104. Memorandum From the Assistant Secretary of State for Near Eastern, South Asian, and African Affairs (Allen) to the Acting Secretary of State1


  • British Report on the Military Problems Involved in Action Under the Tripartite Declaration of 1950


Admiral Hedding on February 16 discussed with Mr. MacArthur and Mr. Rountree the question of whether the US military authorities should participate with the British in combined planning with respect to military activity in the Near East if hostilities should break out.2 It appears to be the British impression that during the bilateral talks with Prime Minister Eden3 such combined planning was envisaged.

Following the above conversation with Admiral Hedding the latter sent to Mr. Rountree the attached memorandum with which he transmitted a British report on the military problems involved, together with a copy of his memorandum to Admiral Radford on the [Page 188] subject.4 The British Chiefs considered their paper to be the first step in combined planning, and approved it as a basis for discussion.

Admiral Hedding pointed out both in his memorandum to Admiral Radford and in his conversation with Departmental officers that, if combined planning should take place, it would not be difficult for Admiral Hedding and Admiral Currie (of the British military mission) to work out an acceptable revision of the British paper for submission to their respective Chiefs. On the other hand, Admiral Hedding also stated that if it should be determined that we should not undertake combined planning, the British should be so informed and informal comments on the paper submitted to General Whiteley.

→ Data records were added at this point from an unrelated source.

(* ===== verification/Bio.v ===== *)
(** * The buffer cache (kernel/bio.c)

    The state of the file system code ([fsst]) and the buffer cache on it.
    The cache's buffers are numbered 0 to [NBUF] - 1, and [bhead] is [NBUF]; a
    buffer's [prev] and [next] are such numbers, so the LRU list is the linked
    ring of the code.  Section [ring] relates the ring to a list; Module
    [BufSpec] says what the cache promises, and [bio_refines] that it keeps
    the promise.

    The disk is a map from block numbers to block contents; [disk_rw] is the
    effect of [virtio_disk_rw] on the buffer and the disk, and every write is
    also recorded in [wtrace], newest first, for the theorems about crashes. *)

From S2P Require Import Prelude Mem Cstring Spinlock Sleeplock.
From stdpp Require Import functions list.

Local Open Scope Z_scope.

Notation NBUF := 30.
Notation BSIZE := 1024.
Notation NINODE := 50.
Notation LOGSIZE := 30.
Notation MAXOPBLOCKS := 10.
Notation NDIRECT := 12.
Notation NINDIRECT := 256.

(** The contents of a block: its bytes, at offsets 0 to [BSIZE] - 1. *)
Definition block : Type := gmap Z Z.

(** [struct buf] *)
Record buf := mk_buf {
  valid : bool;
  dev : Z;
  blockno : Z;
  block_lock : sleeplock;
  refcnt : Z;
  prev : Z;
  next : Z;
  data : block;
}.

(** [struct log], with [lh] unfolded. *)
Record log := mk_log {
  lstart : Z;
  lsize : Z;
  outstanding : Z;
  committing : bool;
  ldev : Z;
  lh_n : Z;
  lh_block : gmap Z Z;
}.

(** [struct superblock] *)
Record superblock := mk_sb {
  sb_magic : Z; sb_size : Z; sb_nblocks : Z; sb_ninodes : Z;
  sb_nlog : Z; sb_logstart : Z; sb_inodestart : Z; sb_bmapstart : Z;
}.

(** [struct inode] *)
Record inode := mk_inode {
  i_dev : Z;
  i_inum : Z;
  i_ref : Z;
  i_lock : sleeplock;
  i_valid : bool;
  i_type : Z;
  i_major : Z;
  i_minor : Z;
  i_nlink : Z;
  i_size : Z;
  i_addrs : gmap Z Z;
}.

(** The state of the file system code: the disk, the buffer cache, the log,
    the superblock, the inode table, the spin locks held, and the process
    that runs. *)
Record fsst := mk_fsst {
  disk : gmap Z block;
  wtrace : list (Z * block);
  bufs : Z → buf;
  lg : log;
  sb : superblock;
  inodes : Z → inode;
  fheld : gset lockid;
  fpid : Z;
}.

Definition set_disk d t (s : fsst) := mk_fsst d t (bufs s) (lg s) (sb s) (inodes s) (fheld s) (fpid s).
Definition set_bufs b (s : fsst) := mk_fsst (disk s) (wtrace s) b (lg s) (sb s) (inodes s) (fheld s) (fpid s).
Definition set_lg l (s : fsst) := mk_fsst (disk s) (wtrace s) (bufs s) l (sb s) (inodes s) (fheld s) (fpid s).
Definition set_sb b (s : fsst) := mk_fsst (disk s) (wtrace s) (bufs s) (lg s) b (inodes s) (fheld s) (fpid s).
Definition set_inodes i (s : fsst) := mk_fsst (disk s) (wtrace s) (bufs s) (lg s) (sb s) i (fheld s) (fpid s).
Definition set_fheld h (s : fsst) := mk_fsst (disk s) (wtrace s) (bufs s) (lg s) (sb s) (inodes s) h (fpid s).

#[global, refine] Instance fsst_locks : HasLocks fsst := {|
  held := fheld;
  set_held := set_fheld;
|}.
Proof. all: by intros; try destruct s. Defined.

(** The sleep locks of buffers and inodes. *)
Inductive fslock := BUF (i : Z) | INODE (i : Z).

Definition set_buf (i : Z) (b : buf) (s : fsst) : fsst := set_bufs (<[i := b]> (bufs s)) s.
Definition set_inode (i : Z) (ip : inode) (s : fsst) : fsst := set_inodes (<[i := ip]> (inodes s)) s.

Definition with_lock (l : sleeplock) (b : buf) : buf :=
  mk_buf (valid b) (dev b) (blockno b) l (refcnt b) (prev b) (next b) (data b).
Definition with_refcnt (n : Z) (b : buf) : buf :=
  mk_buf (valid b) (dev b) (blockno b) (block_lock b) n (prev b) (next b) (data b).
Definition with_prev (p : Z) (b : buf) : buf :=
  mk_buf (valid b) (dev b) (blockno b) (block_lock b) (refcnt b) p (next b) (data b).
Definition with_next (p : Z) (b : buf) : buf :=
  mk_buf (valid b) (dev b) (blockno b) (block_lock b) (refcnt b) (prev b) p (data b).
Definition with_data (d : block) (b : buf) : buf :=
  mk_buf (valid b) (dev b) (blockno b) (block_lock b) (refcnt b) (prev b) (next b) d.
Definition with_valid (v : bool) (b : buf) : buf :=
  mk_buf v (dev b) (blockno b) (block_lock b) (refcnt b) (prev b) (next b) (data b).
Definition recycled (d n : Z) (b : buf) : buf :=
  mk_buf false d n (block_lock b) 1 (prev b) (next b) (data b).
Definition with_ilock (l : sleeplock) (ip : inode) : inode :=
  mk_inode (i_dev ip) (i_inum ip) (i_ref ip) l (i_valid ip) (i_type ip) (i_major ip) (i_minor ip)
    (i_nlink ip) (i_size ip) (i_addrs ip).

#[global] Instance fs_sleep : HasSleep fslock fsst := {|
  get_sleep l s := match l with BUF i => block_lock (bufs s i) | INODE i => i_lock (inodes s i) end;
  set_sleep l v s :=
    match l with
    | BUF i => set_buf i (with_lock v (bufs s i)) s
    | INODE i => set_inode i (with_ilock v (inodes s i)) s
    end;
  my_pid := fpid;
|}.

Definition buf_at (i : Z) : M fsst buf := gets (λ s, bufs s i).
Definition upd_buf (i : Z) (f : buf → buf) : M fsst unit := modify (λ s, set_buf i (f (bufs s i)) s).

(** [&bcache.head] *)
Notation bhead := NBUF.

(** The body of the loop of [binit] for buffer [b]. *)
Definition binit_one (b : Z) : M fsst unit :=
  h ← buf_at bhead;
  upd_buf b (with_next (next h));;
  upd_buf b (with_prev bhead);;
  upd_buf b (with_lock initsleeplock);;
  h ← buf_at bhead;
  upd_buf (next h) (with_prev b);;
  upd_buf bhead (with_next b).

Fixpoint binit_loop (n : nat) (b : Z) : M fsst unit :=
  match n with
  | O => mret tt
  | S n' => binit_one b;; binit_loop n' (b + 1)
  end.

Definition binit : M fsst unit :=
  modify (λ s, set_held (held s ∖ {[BCACHE]}) s);;
  upd_buf bhead (with_prev bhead);;
  upd_buf bhead (with_next bhead);;
  binit_loop (Z.to_nat NBUF) 0.

(** [for(b = bcache.head.next; b != &bcache.head; b = b->next)] *)
Fixpoint find_cached (fuel : nat) (b d n : Z) : M fsst (option Z) :=
  match fuel with
  | O => out_of_fuel
  | S fuel' =>
      if b =? bhead then mret None
      else
        x ← buf_at b;
        if (dev x =? d) && (blockno x =? n) then mret (Some b)
        else find_cached fuel' (next x) d n
  end.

Admiral Hedding, acting under Admiral Radford’s instructions, sought to ascertain the Department’s understanding as to whether combined planning was agreed during the Eden Talks, as well as the Department’s views on the British proposal.

I am not aware that any agreement was reached with the British on combined planning. It was, of course, understood that we would review our respective military capabilities and that both the US and the UK, acting independently but with proper coordination, would have their Naval forces indicate a “discreet interest” in the Eastern Mediterranean and Red Sea areas.

In view of the complications of planning any possible employment of US forces in connection with the present Near Eastern crisis, it would appear unwise at this time to undertake combined planning with the British. While such planning would be on a top secret basis, any possible leak that it was under way might cause serious problems both domestically and abroad. It would seem wise, on the other hand, for us to have a general idea of what the British think in terms of the possible employment of Western capabilities and, perhaps vice versa.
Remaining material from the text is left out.